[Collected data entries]

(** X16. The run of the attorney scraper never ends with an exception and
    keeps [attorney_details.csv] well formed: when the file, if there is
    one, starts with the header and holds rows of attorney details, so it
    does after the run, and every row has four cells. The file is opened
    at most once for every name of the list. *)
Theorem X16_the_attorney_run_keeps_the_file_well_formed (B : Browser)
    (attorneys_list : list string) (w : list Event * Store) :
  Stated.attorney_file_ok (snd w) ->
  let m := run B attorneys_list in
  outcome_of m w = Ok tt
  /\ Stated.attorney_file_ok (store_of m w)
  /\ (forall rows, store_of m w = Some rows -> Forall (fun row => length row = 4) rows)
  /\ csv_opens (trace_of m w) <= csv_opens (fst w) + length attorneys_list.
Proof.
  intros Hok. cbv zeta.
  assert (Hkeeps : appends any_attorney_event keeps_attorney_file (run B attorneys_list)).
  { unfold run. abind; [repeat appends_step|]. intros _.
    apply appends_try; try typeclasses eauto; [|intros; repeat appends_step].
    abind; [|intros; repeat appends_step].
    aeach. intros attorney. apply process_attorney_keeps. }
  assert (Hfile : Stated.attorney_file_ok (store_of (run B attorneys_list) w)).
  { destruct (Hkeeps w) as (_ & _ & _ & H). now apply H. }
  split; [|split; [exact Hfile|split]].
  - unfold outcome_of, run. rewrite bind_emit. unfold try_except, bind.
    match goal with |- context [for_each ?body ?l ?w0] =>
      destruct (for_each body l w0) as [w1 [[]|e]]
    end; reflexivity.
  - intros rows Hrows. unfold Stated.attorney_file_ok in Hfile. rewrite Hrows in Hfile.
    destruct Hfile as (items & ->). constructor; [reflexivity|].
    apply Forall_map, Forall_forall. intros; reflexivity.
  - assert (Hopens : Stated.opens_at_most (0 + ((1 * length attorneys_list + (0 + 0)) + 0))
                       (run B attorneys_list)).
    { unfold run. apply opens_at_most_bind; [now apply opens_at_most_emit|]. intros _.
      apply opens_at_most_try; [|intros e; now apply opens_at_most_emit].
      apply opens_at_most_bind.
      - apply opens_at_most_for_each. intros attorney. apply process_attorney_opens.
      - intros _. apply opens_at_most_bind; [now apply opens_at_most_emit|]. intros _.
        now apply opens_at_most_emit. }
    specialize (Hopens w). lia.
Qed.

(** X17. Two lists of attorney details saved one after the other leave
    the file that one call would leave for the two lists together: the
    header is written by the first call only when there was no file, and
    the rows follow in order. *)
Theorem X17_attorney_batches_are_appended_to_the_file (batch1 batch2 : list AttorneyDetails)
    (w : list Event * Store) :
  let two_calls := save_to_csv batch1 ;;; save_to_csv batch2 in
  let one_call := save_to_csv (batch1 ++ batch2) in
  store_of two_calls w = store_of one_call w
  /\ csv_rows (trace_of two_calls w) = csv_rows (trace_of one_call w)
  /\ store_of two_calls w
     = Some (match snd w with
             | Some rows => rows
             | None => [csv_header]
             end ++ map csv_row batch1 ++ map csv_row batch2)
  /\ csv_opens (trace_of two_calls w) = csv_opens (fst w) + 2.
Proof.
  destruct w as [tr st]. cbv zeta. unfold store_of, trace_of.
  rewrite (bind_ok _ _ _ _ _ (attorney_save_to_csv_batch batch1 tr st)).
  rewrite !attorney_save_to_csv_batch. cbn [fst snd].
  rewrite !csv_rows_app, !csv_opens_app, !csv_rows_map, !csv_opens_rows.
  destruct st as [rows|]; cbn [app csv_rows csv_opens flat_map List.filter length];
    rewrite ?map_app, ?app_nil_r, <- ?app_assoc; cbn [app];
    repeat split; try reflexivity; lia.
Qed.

...

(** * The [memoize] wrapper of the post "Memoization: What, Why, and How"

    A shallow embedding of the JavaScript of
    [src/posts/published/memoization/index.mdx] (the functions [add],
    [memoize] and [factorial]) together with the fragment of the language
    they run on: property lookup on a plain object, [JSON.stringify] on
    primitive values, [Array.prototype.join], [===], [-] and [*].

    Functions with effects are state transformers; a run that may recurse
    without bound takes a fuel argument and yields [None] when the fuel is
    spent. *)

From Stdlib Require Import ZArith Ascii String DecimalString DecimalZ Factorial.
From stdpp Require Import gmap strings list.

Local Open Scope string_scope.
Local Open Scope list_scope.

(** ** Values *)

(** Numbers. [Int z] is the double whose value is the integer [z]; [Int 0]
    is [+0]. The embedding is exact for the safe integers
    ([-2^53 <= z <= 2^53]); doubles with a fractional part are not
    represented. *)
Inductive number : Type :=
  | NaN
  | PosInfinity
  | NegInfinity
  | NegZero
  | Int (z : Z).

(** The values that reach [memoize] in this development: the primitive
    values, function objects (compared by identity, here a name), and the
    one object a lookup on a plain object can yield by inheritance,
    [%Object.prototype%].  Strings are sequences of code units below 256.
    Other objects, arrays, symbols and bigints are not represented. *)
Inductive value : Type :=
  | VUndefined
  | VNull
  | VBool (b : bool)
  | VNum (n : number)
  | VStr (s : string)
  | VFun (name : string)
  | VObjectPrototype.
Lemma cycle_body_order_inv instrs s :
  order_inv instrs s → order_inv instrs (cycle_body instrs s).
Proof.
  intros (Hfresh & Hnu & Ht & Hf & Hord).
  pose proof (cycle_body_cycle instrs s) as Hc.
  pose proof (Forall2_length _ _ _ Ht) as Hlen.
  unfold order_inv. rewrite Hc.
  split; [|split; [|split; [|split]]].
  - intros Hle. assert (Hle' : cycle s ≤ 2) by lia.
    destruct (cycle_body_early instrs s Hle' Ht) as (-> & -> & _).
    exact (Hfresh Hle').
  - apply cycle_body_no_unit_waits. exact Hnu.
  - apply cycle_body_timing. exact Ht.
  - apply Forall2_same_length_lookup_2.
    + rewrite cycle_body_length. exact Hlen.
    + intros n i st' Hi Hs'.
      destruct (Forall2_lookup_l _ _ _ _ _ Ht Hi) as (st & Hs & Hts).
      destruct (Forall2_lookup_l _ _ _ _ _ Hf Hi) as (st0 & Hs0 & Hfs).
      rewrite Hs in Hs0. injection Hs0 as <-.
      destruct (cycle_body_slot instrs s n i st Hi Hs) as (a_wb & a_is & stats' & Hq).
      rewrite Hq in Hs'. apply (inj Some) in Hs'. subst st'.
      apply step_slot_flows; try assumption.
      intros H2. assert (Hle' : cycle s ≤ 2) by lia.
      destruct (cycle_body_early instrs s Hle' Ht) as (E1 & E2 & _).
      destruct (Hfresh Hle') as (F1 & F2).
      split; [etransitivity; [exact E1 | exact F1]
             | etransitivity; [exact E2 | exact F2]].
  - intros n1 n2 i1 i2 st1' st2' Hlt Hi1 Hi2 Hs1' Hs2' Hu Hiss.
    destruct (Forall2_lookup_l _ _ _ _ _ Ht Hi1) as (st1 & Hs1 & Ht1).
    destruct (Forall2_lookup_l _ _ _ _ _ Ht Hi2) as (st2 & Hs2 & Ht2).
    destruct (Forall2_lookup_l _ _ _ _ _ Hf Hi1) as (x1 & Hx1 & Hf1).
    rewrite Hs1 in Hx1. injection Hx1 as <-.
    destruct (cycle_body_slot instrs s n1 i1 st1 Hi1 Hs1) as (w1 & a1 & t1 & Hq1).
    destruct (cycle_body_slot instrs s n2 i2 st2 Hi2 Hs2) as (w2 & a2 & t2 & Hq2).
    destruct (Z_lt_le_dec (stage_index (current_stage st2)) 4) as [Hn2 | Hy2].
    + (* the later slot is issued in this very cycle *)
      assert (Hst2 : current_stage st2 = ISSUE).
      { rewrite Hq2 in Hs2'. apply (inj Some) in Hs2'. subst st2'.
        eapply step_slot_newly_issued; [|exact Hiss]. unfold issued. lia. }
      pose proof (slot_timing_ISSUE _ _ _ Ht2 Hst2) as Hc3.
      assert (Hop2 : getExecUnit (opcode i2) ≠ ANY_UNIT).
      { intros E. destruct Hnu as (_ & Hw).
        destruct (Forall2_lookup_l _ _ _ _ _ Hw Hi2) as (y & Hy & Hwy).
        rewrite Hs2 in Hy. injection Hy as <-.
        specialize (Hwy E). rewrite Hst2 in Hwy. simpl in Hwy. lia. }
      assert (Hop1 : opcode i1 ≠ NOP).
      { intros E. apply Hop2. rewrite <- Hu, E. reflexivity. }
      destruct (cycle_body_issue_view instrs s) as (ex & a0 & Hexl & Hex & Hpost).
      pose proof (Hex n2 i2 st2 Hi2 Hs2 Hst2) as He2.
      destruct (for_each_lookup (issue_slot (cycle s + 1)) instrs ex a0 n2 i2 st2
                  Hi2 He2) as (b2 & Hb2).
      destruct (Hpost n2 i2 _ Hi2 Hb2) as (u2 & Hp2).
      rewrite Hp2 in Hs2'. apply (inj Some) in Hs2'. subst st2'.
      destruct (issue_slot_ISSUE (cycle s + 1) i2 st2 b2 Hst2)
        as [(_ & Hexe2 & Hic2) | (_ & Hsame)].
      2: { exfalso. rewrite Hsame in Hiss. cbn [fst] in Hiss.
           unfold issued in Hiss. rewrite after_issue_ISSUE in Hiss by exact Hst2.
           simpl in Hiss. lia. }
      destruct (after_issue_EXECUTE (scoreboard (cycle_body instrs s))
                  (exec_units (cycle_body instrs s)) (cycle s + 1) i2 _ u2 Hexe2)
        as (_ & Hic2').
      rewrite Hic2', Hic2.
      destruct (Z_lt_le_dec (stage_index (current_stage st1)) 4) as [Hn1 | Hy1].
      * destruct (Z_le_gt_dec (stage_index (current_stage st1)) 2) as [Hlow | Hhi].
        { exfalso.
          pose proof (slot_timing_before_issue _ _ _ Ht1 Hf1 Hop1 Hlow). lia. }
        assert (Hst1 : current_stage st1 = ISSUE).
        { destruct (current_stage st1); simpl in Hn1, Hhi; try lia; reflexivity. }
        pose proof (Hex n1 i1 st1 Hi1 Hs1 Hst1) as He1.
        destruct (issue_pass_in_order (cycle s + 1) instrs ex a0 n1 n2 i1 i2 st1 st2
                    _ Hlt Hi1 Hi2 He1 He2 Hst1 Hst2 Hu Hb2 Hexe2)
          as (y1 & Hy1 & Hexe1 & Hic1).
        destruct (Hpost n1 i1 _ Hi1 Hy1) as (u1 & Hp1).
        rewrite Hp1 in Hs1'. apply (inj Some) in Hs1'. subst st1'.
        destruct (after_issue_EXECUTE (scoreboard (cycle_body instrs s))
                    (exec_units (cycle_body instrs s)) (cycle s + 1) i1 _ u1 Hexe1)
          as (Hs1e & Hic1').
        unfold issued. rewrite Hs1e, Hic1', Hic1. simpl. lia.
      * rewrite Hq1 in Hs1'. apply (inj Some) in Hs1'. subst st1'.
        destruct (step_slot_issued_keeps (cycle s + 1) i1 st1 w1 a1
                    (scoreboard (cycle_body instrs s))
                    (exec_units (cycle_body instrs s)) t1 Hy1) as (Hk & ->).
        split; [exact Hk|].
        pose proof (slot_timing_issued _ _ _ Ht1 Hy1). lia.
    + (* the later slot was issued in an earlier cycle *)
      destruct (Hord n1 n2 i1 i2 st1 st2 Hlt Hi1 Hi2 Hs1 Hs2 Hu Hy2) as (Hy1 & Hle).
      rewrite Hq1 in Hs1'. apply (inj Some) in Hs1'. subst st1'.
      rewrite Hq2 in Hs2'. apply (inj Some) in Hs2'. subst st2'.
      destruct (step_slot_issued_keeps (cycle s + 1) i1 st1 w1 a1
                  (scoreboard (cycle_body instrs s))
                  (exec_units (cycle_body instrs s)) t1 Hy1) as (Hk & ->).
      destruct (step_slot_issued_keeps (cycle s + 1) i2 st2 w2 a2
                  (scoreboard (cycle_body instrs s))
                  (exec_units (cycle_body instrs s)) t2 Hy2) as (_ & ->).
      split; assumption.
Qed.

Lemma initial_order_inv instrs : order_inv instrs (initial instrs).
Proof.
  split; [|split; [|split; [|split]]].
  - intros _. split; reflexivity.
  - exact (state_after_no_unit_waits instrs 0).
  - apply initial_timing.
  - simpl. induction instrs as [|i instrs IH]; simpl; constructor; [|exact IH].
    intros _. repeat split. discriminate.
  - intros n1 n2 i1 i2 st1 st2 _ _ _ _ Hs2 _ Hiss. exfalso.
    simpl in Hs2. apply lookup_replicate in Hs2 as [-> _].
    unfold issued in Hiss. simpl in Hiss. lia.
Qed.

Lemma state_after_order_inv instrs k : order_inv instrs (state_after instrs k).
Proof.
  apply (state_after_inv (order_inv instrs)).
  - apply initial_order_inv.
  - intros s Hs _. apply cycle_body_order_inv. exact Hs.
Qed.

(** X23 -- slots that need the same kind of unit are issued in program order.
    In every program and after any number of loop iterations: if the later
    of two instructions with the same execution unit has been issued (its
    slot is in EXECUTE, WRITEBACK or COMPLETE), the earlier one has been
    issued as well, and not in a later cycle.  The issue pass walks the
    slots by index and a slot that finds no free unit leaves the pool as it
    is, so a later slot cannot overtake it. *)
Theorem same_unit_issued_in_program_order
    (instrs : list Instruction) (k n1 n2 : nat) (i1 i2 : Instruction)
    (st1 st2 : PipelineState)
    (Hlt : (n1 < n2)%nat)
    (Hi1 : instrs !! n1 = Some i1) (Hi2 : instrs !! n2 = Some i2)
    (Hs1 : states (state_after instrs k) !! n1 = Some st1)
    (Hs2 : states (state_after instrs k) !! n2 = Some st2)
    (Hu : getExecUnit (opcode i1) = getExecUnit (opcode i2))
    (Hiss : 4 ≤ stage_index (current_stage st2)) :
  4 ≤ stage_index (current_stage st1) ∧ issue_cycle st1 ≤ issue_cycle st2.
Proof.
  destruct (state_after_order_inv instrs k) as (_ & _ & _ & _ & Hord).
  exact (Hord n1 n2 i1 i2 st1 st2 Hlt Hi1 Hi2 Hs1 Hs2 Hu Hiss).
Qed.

- **Work order**: Retype only the stretch of lines above starting at the one with "without bound takes" and stopping at the one with "units below 256.", exactly as written, with both kept.

- **Response to this task**:
    without bound takes a fuel argument and yields [None] when the fuel is
    spent. *)

From Stdlib Require Import ZArith Ascii String DecimalString DecimalZ Factorial.
From stdpp Require Import gmap strings list.

Local Open Scope string_scope.
Local Open Scope list_scope.

(** ** Values *)

(** Numbers. [Int z] is the double whose value is the integer [z]; [Int 0]
    is [+0]. The embedding is exact for the safe integers
    ([-2^53 <= z <= 2^53]); doubles with a fractional part are not
    represented. *)
Inductive number : Type :=
  | NaN
  | PosInfinity
  | NegInfinity
  | NegZero
  | Int (z : Z).

(** The values that reach [memoize] in this development: the primitive
    values, function objects (compared by identity, here a name), and the
    one object a lookup on a plain object can yield by inheritance,
    [%Object.prototype%].  Strings are sequences of code units below 256.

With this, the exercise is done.